Being sick to get well requires us to practice the self-leadership skills noted above. Self-leadership is choosing how we respond to every challenge in our lives, so we continue to grow and learn about ourselves and show up to be our best, in sickness and in health. 


  1. Carol Brooks on November 3, 2020 at 1:41 pm

    Hi Diane, I was so sorry to hear that you had been ill. Yes, to all of your comments – especially the one stating that you feel useless. I’m glad you are back in the groove, and I’m so glad that you were able to use this experience as a learning opportunity. You are a real treasure to so many of us; ie. you go Girl!!!


    • Diane Sieg on November 4, 2020 at 12:32 am

      Hi Carol,

      Thank you for writing. I was just bragging to a class this week about the yogis at Windsor Gardens, one of my favorite classes I ever taught! I hope you are still practicing.

  2. Susan Sealy on November 3, 2020 at 2:20 pm

    Hello Diane!
    I hope you are recovering now . As another high energy person, as you are, it seems like we need to learn the lessons that you listed repeatedly

    I really appreciate your thoughts on this topic and your quotes.
    Take care and thanks, Susan

    • Diane Sieg on November 4, 2020 at 12:30 am

      Hi Susan,

      Lovely to hear from you and thank you for your kind words. I wonder how you are dealing with your new retirement in the middle of COVID?

      Take good care,

  3. Leona on November 3, 2020 at 3:07 pm

    Diane, I hope for you is to remain well. Although my husband survived COVID now, six months later he has had a resurgence of lung and breathing issues. Good news is he is still negative for the virus. So, everyone stay alert – as you know, the world needs more lerts. Just kidding!

    • Diane Sieg on November 4, 2020 at 12:29 am

      Hi Leona,

      I will keep you and your husband in my prayers.

      Take good care,

  4. Jen on November 3, 2020 at 3:53 pm

    Diane, Your message hit home with me today. I’m not feeling well. Not bad enough to stay in bed, but I just feel off. I totally identify with your message about “our self-worth should not be based on what we do.” Great statement! When I finally got to my computer today, the first thing I did was tick off my to-do’s for the day.

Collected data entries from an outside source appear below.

Definition query_pairs (values : QueryRecord) : list (ustring * ustring) :=
  flat_map (λ kv, map (pair kv.1) (query_texts kv.2)) values.

Definition query_ok (values : QueryRecord) : Prop :=
  Forall (λ kv, well_formed kv.1 ∧ match kv.2 with QString s => well_formed s | _ => True end) values.

Lemma params_set_fresh k v p : usv k ∉ p.*1 → params_set k v p = p ++ [(usv k, usv v)].
Proof.
  unfold params_set. induction p as [|[k' v'] p IH]; [done|]. cbn. intros Hk.
  rewrite not_elem_of_cons in Hk. rewrite decide_False by (intros ->; by destruct Hk). by rewrite IH by apply Hk.
Qed.

Lemma query_step_fresh query key value :
  usv key ∉ query.*1 →
  query_step query (key, value) = query ++ map (λ t, (usv key, usv t)) (query_texts value).
Proof.
  intros Hk. destruct value as [| |s|n|l|b]; cbn [query_step query_texts map]; rewrite ?app_nil_r; [done..| | | |by apply params_set_fresh].
  - destruct (truthy s); cbn [map]; [by apply params_set_fresh|by rewrite app_nil_r].
  - by apply params_set_fresh.
  - clear Hk. revert query. induction l as [|n l IH]; intros query; cbn; [by rewrite app_nil_r|].
    rewrite IH. unfold params_append. by rewrite <- app_assoc.
Qed.

Lemma query_texts_wf value :
  match value with QString s => well_formed s | _ => True end → Forall well_formed (query_texts value).
Proof.
  destruct value as [| |s|n|l|b]; cbn; try constructor; try done.
  - intros Hs. destruct (truthy s); by repeat constructor.
  - apply well_formed_ascii, string_of_num_ascii.
  - intros _. apply Forall_fmap, Forall_forall. intros n _. apply well_formed_ascii, string_of_num_ascii.
  - apply well_formed_ascii. destruct b; by_compute.
Qed.

Lemma query_foldl query values :
  query_ok values → NoDup values.*1 → (∀ k, k ∈ values.*1 → k ∉ query.*1) →
  foldl query_step query values = query ++ query_pairs values.
Proof.
  intros Hok. revert query. induction Hok as [|[k v] values [Hk Hv] Hok IH]; intros query Hnd Hd.
  - by rewrite app_nil_r.
  - cbn [foldl fst snd] in *. cbn [fmap list_fmap fst] in Hnd, Hd. apply NoDup_cons in Hnd as [Hkv Hnd].
    rewrite query_step_fresh by (rewrite usv_well_formed by done; apply Hd; by left).
    assert (map (λ t, (usv k, usv t)) (query_texts v) = map (pair k) (query_texts v)) as ->.
    { apply map_ext_in. intros t Ht%list_elem_of_In. pose proof (query_texts_wf v Hv) as Hw.
      rewrite Forall_forall in Hw. rewrite !usv_well_formed; auto. }
    rewrite IH; [by rewrite <- app_assoc|done|]. intros k' Hk'. rewrite fmap_app, elem_of_app. intros [Hin|Hin].
    + by apply (Hd k'); [right|].
    + apply list_elem_of_fmap in Hin as ([k1 t] & -> & Hin). apply list_elem_of_In, in_map_iff in Hin as (t' & [= <- <-] & _).
      done.
Qed.

Lemma query_pairs_ok values : query_ok values → params_ok (query_pairs values).
Proof.
  intros Hok. apply Forall_forall. intros kv (v & Hv & Hin)%elem_of_flat_map.
  apply list_elem_of_In, in_map_iff in Hin as (t & <- & Ht%list_elem_of_In).
  unfold query_ok in Hok. rewrite Forall_forall in Hok. destruct (Hok v Hv) as [Hk Ht'].
  split; [done|]. pose proof (query_texts_wf _ Ht') as Hw. rewrite Forall_forall in Hw. by apply Hw.
Qed.

Lemma buildQuery_text values :
  query_ok values → NoDup values.*1 →
  buildQuery values = match query_pairs values with [] => [] | ps => 63 :: params_string ps end.
Proof.
  intros Hok Hnd. unfold buildQuery. rewrite query_foldl by (done || set_solver). cbn [app].
  destruct (query_pairs values) as [|[k v] ps]; [done|].
  assert (truthy (params_string ((k, v) :: ps)) = true) as ->; [|done]. unfold params_string.
  destruct ps; cbn [map join]; unfold params_pair at 1; by destruct (form_encode _).
Qed.

(** ** Characters of a URL *)

(** Characters with no meaning outside the path or the query they stand in. *)
Definition url_char (c : Z) : bool := component_safe c || bool_decide (c ∈ u! "%+&=/").

Lemma hex_upper_char n : 0 ≤ n < 16 → url_char (hex_upper n) = true.
Proof.
  intros Hn. unfold url_char, component_safe, hex_upper. apply orb_true_iff. left.
  case_match; breflect; repeat rewrite orb_true_iff; left; rewrite !andb_true_iff; lia.
Qed.

Lemma form_byte_char b : byte b → Forall (λ c, url_char c = true) (form_byte b).
Proof.
  unfold byte. intros Hb. pose proof (Z.div_mod b 16 ltac:(lia)). pose proof (Z.mod_pos_bound b 16 ltac:(lia)).
  unfold form_byte. destruct (b =? 32); [apply Forall_singleton; by vm_compute|].
  destruct (form_safe b) eqn:Es; rewrite ?Forall_cons, ?Forall_nil; split_and!; try done;
    try (apply hex_upper_char; lia).
  unfold url_char. apply orb_true_iff. left. unfold component_safe. unfold form_safe in Es.
  rewrite !orb_true_iff in *. destruct Es as [[[[?|?]|?]|?]|?]; auto; right; breflect; subst; by vm_compute.
Qed.

Lemma form_encode_char s : well_formed s → Forall (λ c, url_char c = true) (form_encode s).
Proof.
  intros (cps & Hc & ->). unfold form_encode, utf8_encode. rewrite code_points_encode by done.
  pose proof (encode_byte _ Hc) as Hb. induction Hb as [|b bs Hb Hs IH]; cbn [flat_map]; [constructor|].
  apply Forall_app. split; [by apply form_byte_char|done].
Qed.

Lemma params_string_char p : params_ok p → Forall (λ c, url_char c = true) (params_string p).
Proof.
  intros Hp. apply join_ascii; [apply Forall_singleton; by vm_compute|]. apply Forall_fmap.
  eapply Forall_impl; [exact Hp|]. intros kv [H1 H2]. cbn. unfold params_pair.
  apply Forall_app. split; [by apply form_encode_char|]. apply Forall_cons.
  split; [by vm_compute|by apply form_encode_char].
Qed.

(** ** The endpoints' requests *)

Definition call_query (call : ApiCall) : QueryRecord :=
  match call with
  | endpoints q | processTree _ q | events q | event _ q | failures q | alerts q | incidents q | dashboard q
  | dashboardAvailability q | endpointSummary q | ingestSummary q | topology q | correlation q | archives q => q
  | _ => []
  end.

Definition call_body (call : ApiCall) : option json :=
  match call with
  | login b | updateLocale b | updateAlert _ b | updateIncident _ b | startRestore b => Some b
  | _ => None
  end.

Definition call_ok (call : ApiCall) : Prop :=
  query_ok (call_query call) ∧ NoDup (call_query call).*1 ∧ from_option json_wf True (call_body call) ∧
  match call with event eventId _ => units_ok eventId | _ => True end.

Definition url_text (s : ustring) : Prop := Forall (λ c, url_char c = true) s.
#[export] Instance url_text_dec s : Decision (url_text s).
Proof. unfold url_text. apply _. Defined.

I felt really accomplished when I completed one list, only to then move to my 2nd list of tasks. I put too much emphasis on what I’m doing instead of how I’m reacting to everything around me. Thanks for the note!

    • Diane Sieg on November 4, 2020 at 12:28 am

      Hi Jen,

      I’m happy to hear you found my message valuable to you. The practice of balancing surrender and tenacity so that we can recover is one I continue to practice. Take good care.

  5. Jeanne Reed on November 4, 2020 at 1:32 am

    Diane, You spoke directly to me. I had emergency surgery in early September and I was knocked down really hard. I have such a hard time being sick or not being well and everything you said is exactly how I feel. I printed the 5 leadership skills that I need to recognize in myself and I will read them often! You hit the nail on the head for me. I am recovering well and I feel much better. Thank you so much for your wisdom. I’m glad you are feeling better and you made me feel better also. I love your e-mails. Thank you!

    • Diane Sieg on November 4, 2020 at 2:12 pm

      Hi Jeanne,
      I am so happy to hear you are recovering and found my perspective helpful to you. Self-leadership is an ongoing practice, so be sure to include compassion for yourself in your practice!
      Thank you for writing and take good care.

  6. Neil on November 5, 2020 at 9:22 pm

    Great article! Don’t be too hard on yourself!

  7. Lois L. Salmeron, Dean Emeritus, Ed.D, RN, MSN, MAT, CNE, ANEF Kramer School of Nursing, Oklahoma City University on August 2, 2023 at 5:09 pm

    SO well said….and I think, as a nurse, it is difficult to surrender to the fact that we CAN get sick. Maybe our bodies are telling us to SLOW a little or BE MORE AWARE of ourselves. A positive strategy that I try to use is MINDFULNESS. Be mindful of what I am doing……which is a positive thing.
    Thanks Diane for all that you do.

    • Diane Sieg on August 2, 2023 at 11:20 pm

      Thank you Lois. You are such a great role model for your students and Faculty at Kramer!